I have a Dockerfile which copies an installer to the container and the default command specified in Dockerfile is /usr/sbin/init, since I need to run certain services. Once the container is created via kubectl create -f server-rc.yml command, I am running a kubectl exec command in interactive mode to run that installer and provide inputs automatically via node.js script, the command goes like this kubectl exec $container -i -t -- bash -c "node install.js"(this runs the installer and automatically provides inputs via stdin), which starts my custom service on the pods.

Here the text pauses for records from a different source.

(** X20. [float_comp] answers -1, 0 or 1; swapping its arguments negates
    the answer; a value compares equal to itself and [-0.0] to [+0.0];
    "less than" is transitive.  A NaN compares equal to every value, so on
    data that holds a NaN "compares equal" is not transitive. *)
Theorem float_comp_order (a b c : float) :
  float_comp b a = - float_comp a b /\
  (float_comp a b = -1 \/ float_comp a b = 0 \/ float_comp a b = 1) /\
  float_comp a a = 0 /\
  float_comp (S754_zero true) (S754_zero false) = 0 /\
  (float_comp a b = -1 -> float_comp b c = -1 -> float_comp a c = -1) /\
  float_comp a S754_nan = 0 /\ float_comp S754_nan c = 0.
Proof.
  unfold float_comp, SFltb.
  split.
  { rewrite (SFcompare_antisym a b). by destruct (SFcompare a b) as [[]|]. }
  split.
  { rewrite (SFcompare_antisym a b). destruct (SFcompare a b) as [[]|]; cbn; by auto. }
  split.
  { pose proof (SFcompare_antisym a a) as H. destruct (SFcompare a a) as [[]|]; done. }
  split; [reflexivity |].
  split.
  { intros H1 H2.
    assert (Hab : SFcompare a b = Some Lt).
    { rewrite (SFcompare_antisym a b) in H1. destruct (SFcompare a b) as [[]|]; done. }
    assert (Hbc : SFcompare b c = Some Lt).
    { rewrite (SFcompare_antisym b c) in H2. destruct (SFcompare b c) as [[]|]; done. }
    by rewrite (SFcompare_Lt_trans a b c Hab Hbc). }
  split; [by destruct a | by destruct c].
Qed.

Lemma float_comp_order_witness :
  let a := F32.of_int 1 in
  let b := F32.of_int 2 in
  let c := F32.of_int 3 in
  float_comp b a = - float_comp a b /\
  (float_comp a b = -1 \/ float_comp a b = 0 \/ float_comp a b = 1) /\
  float_comp a a = 0 /\
  float_comp (S754_zero true) (S754_zero false) = 0 /\
  (float_comp a b = -1 -> float_comp b c = -1 -> float_comp a c = -1) /\
  float_comp a S754_nan = 0 /\ float_comp S754_nan c = 0.
Proof. exact (float_comp_order (F32.of_int 1) (F32.of_int 2) (F32.of_int 3)). Defined.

Everything is fine till now. Now let's says out of 2 pods, one pod dies and a new one spawns up. Now, how can I ensure that these interactive commands that I had initially run on the pods gets run on the newly generated pods as well? I am not sure if using command and args in the spec would work since they all work in non interactive mode. Any thoughts on how to get this resolved would be appreciated.
Edit:
Dockerfile(partial code):
FROM centos:7
ENV container docker
RUN yum -y update; yum clean all
VOLUME [ “/sys/fs/cgroup” ]
RUN yum -y install nodejs npm && npm install progress
RUN mkdir -p /tmp
COPY ./install.js /tmp
COPY ./test.bin /tmp/
CMD ["/usr/sbin/init"]The node.js script opens up test.bin via child_process.spawn and then listens on process.stdout.on and based on what is received on stdout, provides inputs via process.stdin.write.
Thanks.
I am not sure what you mean by interactive. If this means the script needs human interaction, you cannot automate this (since you need somebody who does that).
Since Kubernetes Pods can die anytime you should make the script non-interactive and extend the entrypoint/command, so it does the node install.js before starting the actual server. One example is the official Docker image for MySQL, which defines an entrypoint and does some preconfiguration before actually starting the server.
It's hard to be more precise, since we don't have the Dockerfile or the install.js script.
Edit It would be even better if the install.js would run inside the Dockerfile, since this would speed up the start and make the server code immutable.